TASK TO COMPLETE: Among the records, find the lines that hold the string "None" and return them.

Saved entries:
Definition ParseJsonBody (body : string_view) (t : Transaction) : outcome (bool * Transaction) :=
  let num_end_idx := sv_find body COMMA num_begin_idx in
  let num_dot_idx := sv_find body DOT num_begin_idx in
  match num_end_idx with
  | None => Ok (false, t)
  | Some end_idx =>
      if pos_lt num_dot_idx num_end_idx then Ok (false, t)
      else
        '(success, x) ← SubstringToInt body num_begin_idx end_idx;
        let t := set_value t x in
        if negb success then Ok (false, t) else ParseJsonTail body end_idx t
  end.

(** ** [FromHttp] *)
Section FromHttp.
Context `{Abseil}.

(** [absl::SimpleAtoi(absl::string_view(http.data() + at, 1), &id)]. *)
Definition parse_id (http : string_view) (at_ : nat) : outcome (option Z) :=
  c ← sv_at http at_; Ok (SimpleAtoi [c]).

(** [buf] is the object behind [http.data()]; the view ends at its first NUL
    because the argument is built from a [const char *]. *)
Definition FromHttp (buf : list Z) (request : Request) : outcome (bool * Request) :=
  text ← c_str buf;
  let http := mkView buf 0 (length text) in
  if StartsWith text kGetVerb then
    id ← parse_id http 14;
    match id with
    | None => Ok (false, request)
    | Some n => Ok (true, mkRequest BALANCE n (transaction request))
    end
  else
    id ← parse_id http 15;
    match id with
    | None => Ok (false, request)
    | Some n =>
        let request := mkRequest (req_type request) n (transaction request) in
        match find_sub kPostBeginBody text with
        | None => Ok (false, request)
        | Some begin_body_idx =>
            let json_body :=
              mkView buf (begin_body_idx + 4) (length text - (begin_body_idx + 4)) in
            '(ok, t) ← ParseJsonBody json_body (transaction request);
            if negb ok then Ok (false, mkRequest (req_type request) n t)
            else Ok (true, mkRequest TRANSACTION n t)
        end
    end.
End FromHttp.

(** ** Digits *)

(** What the digit loop computes from the bytes it reads. *)
Fixpoint scan_int (ds : list Z) (x : Z) : outcome (bool * Z) :=
  match ds with
  | [] => Ok (true, x)
  | c :: ds' =>
      if (schar c <? chr0) || (chr9 <? schar c) then Ok (false, x)
      else x10 ← int_op (x * 10); x' ← int_op (x10 + (schar c - chr0)); scan_int ds' x'
  end.

Lemma SubstringToInt_scan body ds i x :
  (forall k c, ds !! k = Some c -> sv_at body (i + k) = Ok c) ->
  SubstringToInt_loop body (length ds) i x = scan_int ds x.
Proof.
  revert i x. induction ds as [|c ds IH]; intros i x Hds; [done|]. simpl.
  pose proof (Hds 0%nat c eq_refl) as Hc. rewrite Nat.add_0_r in Hc. rewrite Hc. simpl.
  destruct (_ || _); [done|].
  destruct (int_op (x * 10)); [|done]. simpl. destruct (int_op (_ + _)); [|done]. simpl.
  apply IH. intros k d Hk. replace (S i + k)%nat with (i + S k)%nat by lia. by apply Hds.
Qed.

OUTPUT OF THE TASK:
  | None => Ok (false, t)
    | None => Ok (false, request)
    | None => Ok (false, request)
        | None => Ok (false, request)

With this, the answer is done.